I am not referring to the sense of smell, but to the last sentence: he's not happy. If Smeagol is aware of being "not happy", this means that he still has within his capabilities, happiness, which is an emotional pleasure.

Mind you, the pleasure in food is twisted, perhaps by the Ring, perhaps by his isolation: he hates cooked food, must have it raw. He has become a cannibal at need, if one considers orcs and goblins some form of human(oid).

Also: "Smeagol always helps, if they asks - asks nicely." There is a self respect going on here, a felt pleasure at being dealt with in a 'nice' manner.

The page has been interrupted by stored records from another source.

(** * NetworkDiagnosisTool: hop discovery, probe classification and
      cycle statistics

    A shallow embedding of [lib/traceroute.js] ([runTraceroute]),
    [lib/mtr.js] ([executePing], [runMtrCycles]), of [index.js] (the
    constructor and [run], with its "Force Target Append" step) and of
    [getLocalNetworkInfo] and [resolveDNS] of [lib/network.js], with the
    properties the specification states about them and further properties
    of the code.

    Modelling conventions.
    - A JavaScript string is a list of UTF-16 code units ([list N]); [str]
      turns an ASCII literal into such a list.
    - A JavaScript number that holds a measurement (RTT, sum, average, loss,
      standard deviation) is a real number: the rounding error of binary64
      arithmetic, NaN and overflow are outside the model.  Counters
      ([sent], [received]) are natural numbers, hop indices and the cycle
      count are integers.
    - A child process is what the handlers installed on it observe: the
      text it wrote to stdout followed by [close], an [error] event, or an
      exception raised while it was being set up.
    - Probes of one batch or cycle run concurrently, but each task writes
      only its own record and [Promise.all] returns the results in the
      order of the tasks it was given, so a batch or cycle is a map over
      the tasks. *)

From Stdlib Require Import String Ascii.
From Stdlib Require Import List Sorted ZArith NArith Arith Bool Lia.
From Stdlib Require Import Reals Lra R_sqrt R_Ifp.
Import ListNotations.

(** ** Strings *)

Definition cu := N.
Definition jsstring := list cu.

Definition str (s : string) : jsstring :=
  map N_of_ascii (list_ascii_of_string s).

Definition cu_eqb (a b : cu) : bool := N.eqb a b.

Fixpoint jseqb (a b : jsstring) : bool :=
  match a, b with
  | [], [] => true
  | x :: a', y :: b' => cu_eqb x y && jseqb a' b'
  | _, _ => false
  end.

(** ** A backtracking matcher for the regular expressions of the source

    The fragment covers what the four patterns of the source use: character
    classes, sequence, ordered alternative, greedy bounded repetition,
    greedy unbounded repetition of a character class and capture groups.
    Every repeated body of the source patterns consumes at least one code
    unit, so the rule about empty iterations never applies. *)

Module Regex.

Inductive re : Type :=
| Empty
| Char (p : cu -> bool)
| Cat (a b : re)
| Alt (a b : re)
| Rep (lo hi : nat) (a : re)
| Many (lo : nat) (p : cu -> bool)
| Group (i : nat) (a : re).

Definition caps := list (nat * jsstring).

Fixpoint capture (i : nat) (c : caps) : option jsstring :=
  match c with
  | [] => None
  | (j, m) :: c' => if Nat.eqb i j then Some m else capture i c'
  end.

Section Exec.
Variable A : Type.

(** [p{lo,}], longest first. *)
Fixpoint many (p : cu -> bool) (lo : nat) (s : jsstring) (c : caps)
         (k : jsstring -> caps -> option A) : option A :=
  match s with
  | x :: s' =>
      if p x then
        match many p (pred lo) s' c k with
        | Some r => Some r
        | None => if Nat.eqb lo 0 then k s c else None
        end
      else if Nat.eqb lo 0 then k s c else None
  | [] => if Nat.eqb lo 0 then k s c else None
  end.

Fixpoint exec (r : re) (s : jsstring) (c : caps)
         (k : jsstring -> caps -> option A) {struct r} : option A :=
  match r with
  | Empty => k s c
  | Char p =>
      match s with
      | x :: s' => if p x then k s' c else None
      | [] => None
      end
  | Cat a b => exec a s c (fun s' c' => exec b s' c' k)
  | Alt a b =>
      match exec a s c k with
      | Some x => Some x
      | None => exec b s c k
      end
  | Rep lo hi a =>
      (fix rep (hi lo : nat) (s : jsstring) (c : caps) {struct hi}
         : option A :=
         match hi with
         | O => if Nat.eqb lo 0 then k s c else None
         | S hi' =>
             match exec a s c (fun s' c' => rep hi' (pred lo) s' c') with
             | Some x => Some x
             | None => if Nat.eqb lo 0 then k s c else None
             end
         end) hi lo s c
  | Many lo p => many p lo s c k
  | Group i a =>
      exec a s c
        (fun s' c' => k s' ((i, firstn (length s - length s') s) :: c'))
  end.
End Exec.

Arguments many {A} p lo s c k.
Arguments exec {A} r s c k.

(** The result of [String.prototype.match] without the [g] flag. *)
Record found : Type := mkFound {
  before : jsstring;
  matched : jsstring;
  groups : caps;
  after : jsstring
}.

Definition matchHere (r : re) (pre s : jsstring) : option found :=
  exec r s []
    (fun s' c =>
       Some (mkFound (rev pre) (firstn (length s - length s') s) c s')).

(** Start positions are tried from left to right. *)
Fixpoint searchFrom (r : re) (pre s : jsstring) : option found :=
  match matchHere r pre s with
  | Some f => Some f
  | None =>
      match s with
      | [] => None
      | x :: s' => searchFrom r (x :: pre) s'
      end
  end.

Definition search (r : re) (s : jsstring) : option found :=
  searchFrom r [] s.

Definition test (r : re) (s : jsstring) : bool :=
  match search r s with Some _ => true | None => false end.

(** *** Character classes and literals *)

Definition digit (c : cu) : bool := (48 <=? c)%N && (c <=? 57)%N.

Definition hex (c : cu) : bool :=
  digit c || ((97 <=? c)%N && (c <=? 102)%N)
          || ((65 <=? c)%N && (c <=? 70)%N).

(** [\s]: WhiteSpace and LineTerminator of ECMAScript. *)
Definition space (c : cu) : bool :=
  ((9 <=? c)%N && (c <=? 13)%N) || (c =? 32)%N || (c =? 160)%N
  || (c =? 5760)%N || ((8192 <=? c)%N && (c <=? 8202)%N)
  || (c =? 8232)%N || (c =? 8233)%N || (c =? 8239)%N || (c =? 8287)%N
  || (c =? 12288)%N || (c =? 65279)%N.

Definition lit (x : cu) (c : cu) : bool := N.eqb c x.

Definition oneOf (l : jsstring) (c : cu) : bool := existsb (N.eqb c) l.

(** Canonicalisation under the [i] flag: an ASCII letter matches both of
    its cases, any other code unit only itself. *)
Definition upper (c : cu) : cu :=
  if (97 <=? c)%N && (c <=? 122)%N then (c - 32)%N else c.

Definition ci (x : cu) (c : cu) : bool := N.eqb (upper c) (upper x).

Fixpoint word (eq : cu -> cu -> bool) (w : jsstring) : re :=
  match w with
  | [] => Empty
  | x :: w' => Cat (Char (eq x)) (word eq w')
  end.

Definition Opt (a : re) : re := Rep 0 1 a.

(** *** Declarative meaning, with the captures a match leaves *)

Inductive matches : re -> jsstring -> caps -> caps -> Prop :=
| MEmpty c : matches Empty [] c c
| MChar p x c : p x = true -> matches (Char p) [x] c c
| MCat a b m1 m2 c c1 c2 :
    matches a m1 c c1 -> matches b m2 c1 c2 ->
    matches (Cat a b) (m1 ++ m2) c c2
| MAltL a b m c c' : matches a m c c' -> matches (Alt a b) m c c'
| MAltR a b m c c' : matches b m c c' -> matches (Alt a b) m c c'
| MRepStop hi a c : matches (Rep 0 hi a) [] c c
| MRepStep lo hi a m1 m2 c c1 c2 :
    matches a m1 c c1 -> matches (Rep (pred lo) hi a) m2 c1 c2 ->
    matches (Rep lo (S hi) a) (m1 ++ m2) c c2
| MMany lo p m c :
    forallb p m = true -> lo <= length m -> matches (Many lo p) m c c
| MGroup i a m c c' :
    matches a m c c' -> matches (Group i a) m c ((i, m) :: c').

End Regex.

(** ** Child processes and promises *)

(** What the handlers of one spawned [ping] observe. *)
Inductive ProcOutcome : Type :=
| Closed (output : jsstring) (code : Z)
    (** stdout delivered [output], then ['close'] fired with [code] *)
| SpawnError
    (** the ['error'] event: the process could not be started *)
| Thrown.
    (** the promise executor raised before any handler ran *)


Inductive Settled (A : Type) : Type :=
| Fulfilled (a : A)
| Rejected.
Arguments Fulfilled {A} a.
Arguments Rejected {A}.

(** [Promise.all]: the values in the order of the promises, or the first
    rejection. *)
Fixpoint promiseAll {A : Type} (ps : list (Settled A)) : Settled (list A) :=
  match ps with
  | [] => Fulfilled []
  | Rejected :: _ => Rejected
  | Fulfilled a :: ps' =>
      match promiseAll ps' with
      | Fulfilled l => Fulfilled (a :: l)
      | Rejected => Rejected
      end
  end.

(** ** Numbers read from text *)

Fixpoint span (p : cu -> bool) (s : jsstring) : jsstring * jsstring :=
  match s with
  | x :: s' =>
      if p x then let (a, b) := span p s' in (x :: a, b) else ([], s)
  | [] => ([], [])
  end.

Definition digitsValue (ds : jsstring) : Z :=
  fold_left (fun acc d => (10 * acc + (Z.of_N d - 48))%Z) ds 0%Z.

But a more malevolent pleasure must be acknowledged, if I remember aright - cannot seem to find the reference right now: in the self-debate between Smeagol and Gollum, there is the pleasure of relief, on Smeagol's part, that the time is not yet upon him to betray Frodo; but the pleasure Gollum feels in the 'tricksiness' of his plan to bring them to Shelob.

Then there is the saddest pleasure, what can only be called the spark of love Smeagol expresses just before Sam wakes up and accuses him of sneaking.

There is also the twisted pleasure of the absence of light.

Quite a range!

Last edited by littlemanpoet; 07-05-2013 at 08:52 AM.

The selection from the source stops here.